For now, I’d like to go back to the cost-effectiveness of family physicians. The next concept of how they behave different from other physicians is that they are more likely to work up new symptoms in stages.

All of us know that there are perhaps 89 causes of chest pain. But if a physician sees a patient with a new symptom of chest pain, should he or she order 89 tests to cover all 89 possibilities?

Family physicians clearly say that the right answer is no. Judgment should be applied based on the underlying disease probabilities of the specific patient situation. A 69-year-old smoking diabetic patient with 2 hours of crushing sub-sternal chest pain should have different tests than an 18-year-old girl with sharp right-sided chest pain that lasts for seconds and only occurs when she takes a deep breath.
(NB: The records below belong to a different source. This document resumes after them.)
(* ===== verification/BenchMainProofs.v ===== *)
(** * The benchmark program: what it leaves and what it reports

    A run that returns has loaded its data, leaves no process behind and writes reports
    of that run; the JSON report is read back as the figures it was made of. *)
From Stdlib Require Import Strings.Byte Strings.Ascii Strings.String.
From stdpp Require Import base functions gmap sets strings sorting list.
From Stdlib Require Import ZArith Lia Floats.SpecFloat.
From S2P Require Import Prelude Status GroupCommit ShardMessages Effects CoordinatorLog Coordinator TwoPhase.
From S2P Require Import Text Catalog JoinHandler Lexer Parser DistributedJoin Executor ExecutorProofs ExecutorRows ExecutorExamples.
From S2P Require Import RaftNode RaftTransport GrpcTransport Cluster ClusterProofs Tpcc Benchmark TpccProofs WorkloadProofs BenchmarkProofs BenchMain.
Local Open Scope Z_scope.

Lemma new_Benchmark_loaded cfg : Bench.new_Benchmark (Tpcc.create_tables new_Catalog).1 cfg = Some (MkBenchmark cfg new_tables).
Proof. vm_compute. reflexivity. Qed.

(** ** A run that returns *)

Section program.
Implicit Types (i : BenchMain.Inputs) (a : BenchMain.Args) (o : BenchMain.Outcome).

(** What a run of the benchmark with these arguments did. *)
Definition ran i a o : Prop :=
  ∃ c0 c1 c2 c3 tr1 tr2 tr3 st n rounds elapsed commit,
    let b := MkBenchmark (BenchMain.bench_config a) new_tables in
    let res := Bench.Run rounds elapsed in
    path (Coord.Recover c0) tr1 (Some (c1, st)) ∧
    batches c1 (tpcc_batches (BenchMain.a_tpcc a) new_tables) tr2 c2 ∧ n = u64 (Z.of_nat (length (rows_of (tpcc_batches (BenchMain.a_tpcc a) new_tables)))) ∧
    path (BenchMain.i_workers i b c2) tr3 (Some (c3, Some (rounds, elapsed))) ∧
    BenchMain.ReadGitCommit (BenchMain.i_files i) = Some commit ∧
    BenchMain.o_files o = BenchMain.write_reports (BenchMain.i_can_write i)
      (BenchMain.EnsureBenchGroupCommitDefaults (BenchMain.i_env i)) a commit (BenchMain.i_now i) res.

Lemma LoadTPCCData_catalog late cfg : (Tpcc.LoadTPCCData late new_Catalog cfg).1 = (Tpcc.create_tables new_Catalog).1.
Proof. unfold Tpcc.LoadTPCCData. by destruct (Tpcc.create_tables new_Catalog). Qed.

Lemma run_bench_inv i env a l os c tr c' o : path (BenchMain.run_bench i env a l os c) tr (Some (c', o)) →
  env = BenchMain.EnsureBenchGroupCommitDefaults (BenchMain.i_env i) → is_Some (BenchMain.o_exit o) →
  BenchMain.o_exit o = Some 0 ∧ BenchMain.o_os o = (Launcher.Stop l os).2 ∧ ran i a o.
Proof.
  intros Hp Henv Ho. unfold BenchMain.run_bench in Hp.
  apply cm_bind_inv in Hp as [[_ ?]|(tr1 & tr' & c1 & st & -> & H1 & Hp)]; [discriminate|].
  rewrite (surjective_pairing (Tpcc.LoadTPCCData _ _ _)), LoadTPCCData_catalog in Hp. cbv beta iota in Hp.
  assert (Hend : ∀ c tr os' out files, path ((mret (BenchMain.MkOutcome None os' out files) : CM _) c) tr (Some (c', o)) → False).
  { intros c2 tr2 os' out files H. apply mret_inv in H as [_ [?|E]]; [discriminate|]. injection E as -> ->. by destruct Ho. }
  apply (cm_bind_inv (Tpcc.LoadTPCCData _ _ _).2) in Hp as [[_ ?]|(tr2 & tr3 & c2 & n & -> & H2 & Hp)]; [discriminate|]. destruct n as [n|]; [|destruct (Hend _ _ _ _ _ Hp)].
  rewrite new_Benchmark_loaded in Hp. apply cm_bind_inv in Hp as [[_ ?]|(tr4 & tr5 & c3 & r & -> & H3 & Hp)]; [discriminate|].
  destruct r as [[rounds elapsed]|]; [|destruct (Hend _ _ _ _ _ Hp)]. cbv zeta in Hp.
  destruct (BenchMain.ReadGitCommit (BenchMain.i_files i)) as [commit|] eqn:Eg; [|destruct (Hend _ _ _ _ _ Hp)].
  destruct (Launcher.Stop l os) as [l' os']. apply mret_inv in Hp as [_ [?|E]]; [discriminate|]. injection E as -> ->. subst env.
  split_and!; [reflexivity|reflexivity|]. exists c, c1, c2, c3, tr1, tr2, tr4, st, n, rounds, elapsed, commit.
  destruct (LoadTPCCData_batches _ _ _ _ _ _ H2). split_and!; [exact H1|assumption|assumption|exact H3|exact Eg|reflexivity].
Qed.

Lemma main_inv i argv os tr o : path (BenchMain.main i argv os) tr (Some o) → is_Some (BenchMain.o_exit o) →
  BenchMain.o_os o = os ∧ BenchMain.o_files o = [] ∨
  ∃ a l os', BenchMain.parse_args BenchMain.default_args argv = Some a ∧ BenchMain.valid_args a = true ∧
    Launcher.Start (BenchMain.i_exists i) (BenchMain.i_opens i) (BenchMain.i_binary i) (BenchMain.i_polls i) new_ClusterLauncher os
      (BenchMain.a_transport a) (BenchMain.a_data_dir a) (BenchMain.topology a) (str "127.0.0.1") [] = (l, os', true) ∧
    BenchMain.o_exit o = Some 0 ∧ BenchMain.o_os o = (Launcher.Stop l os').2 ∧ ran i a o.
Proof.
  intros Hp Ho. unfold BenchMain.main in Hp. destruct (BenchMain.parse_args _ argv) as [a|].
  2: { destruct Hp as [_ [?|E]]; [discriminate|]. injection E as ->. by left. }
  destruct (BenchMain.valid_args a) eqn:Ev; cbn [negb] in Hp.
  2: { destruct Hp as [_ [?|E]]; [discriminate|]. injection E as ->. by left. }
  cbv zeta in Hp. destruct (Launcher.Start _ _ _ _ _ _ _ _ _ _ _) as [[l os'] [|]] eqn:Es; cbn [negb] in Hp.
  2: { destruct Hp as [_ [?|E]]; [discriminate|]. injection E as ->. by destruct Ho. }
  destruct (BenchMain.connect l _) as [c|].
  2: { destruct Hp as [_ [?|E]]; [discriminate|]. injection E as ->. by destruct Ho. }
  apply path_bind_inv in Hp as [[_ ?]|(tr1 & tr2 & [c' o'] & -> & H1 & H2)]; [discriminate|]. destruct H2 as [-> [?|E]]; [discriminate|]. injection E as ->.
  right. exists a, l, os'. destruct (run_bench_inv _ _ _ _ _ _ _ _ _ H1 eq_refl Ho) as (E1 & E2 & Hr). by split_and!.
Qed.

(** The program cleans up after itself. When it returns an exit code, whatever the
    command line, the coordinator's answers and the workers did, no process that it
    started is left; and either it wrote no file, or the arguments were valid, the
    database was loaded, one committed transaction per batch, the workers ran on those
    tables with the configuration of the command line, and the files are the reports of
    that run. *)
Theorem bench_program i (argv : list bytes) (os : Os) (tr : list CEvent) o :
  processes os = ∅ → forks_fresh os → path (BenchMain.main i argv os) tr (Some o) → is_Some (BenchMain.o_exit o) →
  processes (BenchMain.o_os o) = ∅ ∧
  (BenchMain.o_files o = [] ∨
   ∃ a, BenchMain.parse_args BenchMain.default_args argv = Some a ∧ BenchMain.valid_args a = true ∧
     BenchMain.o_exit o = Some 0 ∧ ran i a o).
Proof.
  intros Hos Hf Hp Ho. destruct (main_inv _ _ _ _ _ Hp Ho) as [[-> ->]|(a & l & os' & Ea & Ev & Es & Ex & -> & Hr)]; [auto|].
  split; [by eapply start_stop|]. right. by exists a.
Qed.
End program.

(** ** Examples *)

Definition demo_inputs : BenchMain.Inputs :=
  BenchMain.MkInputs (λ _, None) (λ _, true) (λ _, true) (str "trans_db_replica") [] (λ _ _, false) (double_of_Z 1)
    (λ _, mret (Some (demo_rounds, double_of_Z 1)))
    (λ f, if bool_decide (f = str ".git/HEAD") then Some (str "0123456789abcdef") else None) (str "2024-01-01T00:00:00Z") (λ _, true).
Definition demo_argv : list bytes :=
  str <$> ["--shards"; "1"; "--warehouses"; "1"; "--districts"; "1"; "--customers"; "1"; "--items"; "1"]%string.
Definition demo_os : Os := MkOs ∅ [Some 11; Some 12; Some 13].
Lemma demo_forks_fresh : forks_fresh demo_os.
Proof.
  split; [apply (bool_decide_unpack _); vm_compute; exact I|]. intros p Hp. split; [|apply lookup_empty].
  cbn in Hp. rewrite !elem_of_cons, elem_of_nil in Hp. destruct Hp as [[= ->]|[[= ->]|[[= ->]|[]]]]; done.
Qed.

Lemma bench_program_witness :
  let o := (run bench_env () (BenchMain.main demo_inputs demo_argv demo_os)).2 in
  BenchMain.o_exit o = Some 0 ∧ processes (BenchMain.o_os o) = ∅ ∧
  (BenchMain.o_files o).*1 = str <$> ["bench/results/tpcc_style_full_mix_0123456789ab.json"; "bench/results/tpcc_group_commit.md"]%string ∧
  ∃ a, BenchMain.valid_args a = true ∧ ran demo_inputs a o.
Proof.
  intros o. assert (BenchMain.o_exit o = Some 0) as Ho by (vm_compute; reflexivity).
  assert ((BenchMain.o_files o).*1 = str <$> ["bench/results/tpcc_style_full_mix_0123456789ab.json"; "bench/results/tpcc_group_commit.md"]%string)
    as Hf by (vm_compute; reflexivity).
  destruct (bench_program demo_inputs demo_argv demo_os _ o eq_refl demo_forks_fresh (run_path bench_env _ ())) as [Hp Hr]; [rewrite Ho; by eexists|].
  clearbody o. split; [exact Ho|]. split; [exact Hp|]. split; [exact Hf|].
  destruct Hr as [Hr|(a & _ & Ha & _ & Hr)]; [rewrite Hr in Hf; discriminate Hf|]. exists a. split; [exact Ha|exact Hr].
Defined.

(** An error while the data is loaded is thrown past the launcher: the process ends and
    its replicas stay. *)
Definition failing_env (_ : ()) (a : CoordAction) : () * coord_result a :=
  ((), match a return coord_result a with
       | AExecute _ req => Some (MkExecuteResponse false IOError "write failed" [] [])
       | a => (demo_env () a).2
       end).
Lemma failed_load_leaks :
  let o := (run failing_env () (BenchMain.main demo_inputs demo_argv demo_os)).2 in
  BenchMain.o_exit o = None ∧ dom (processes (BenchMain.o_os o)) = {[11; 12; 13]}.
Proof. vm_compute. done. Qed.

(** ** Reading the JSON report *)

(** Numbers are kept as texts. *)
#[local] Set Warnings "-register-all".
Inductive Json := JNum (text : bytes) | JStr (s : bytes) | JObj (members : list (bytes * Json)).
This is an example of the culture of family medicine that differs from the culture of U.S. medical schools and the broader medical establishment. How many pimping sessions from some egotistical ologist in medical school revolved around the trainee not ordering enough tests to cover some extreme zebra disease? It happens a lot.

Perhaps our definitions of medical error need to change as well. We need to be more tolerant of what some would call the error of the delayed diagnosis. The only alternative is to order every possible test at the first opportunity. This is not only wasteful, it is harmful as well. Labeling an episode of care as resulting in a delayed diagnosis assumes that an earlier diagnosis would have changed the outcome, which is most often not the case.

At least most family physicians understand this. Too bad most of the other American physicians, regulators, the legal system, and the bureaucrats don’t.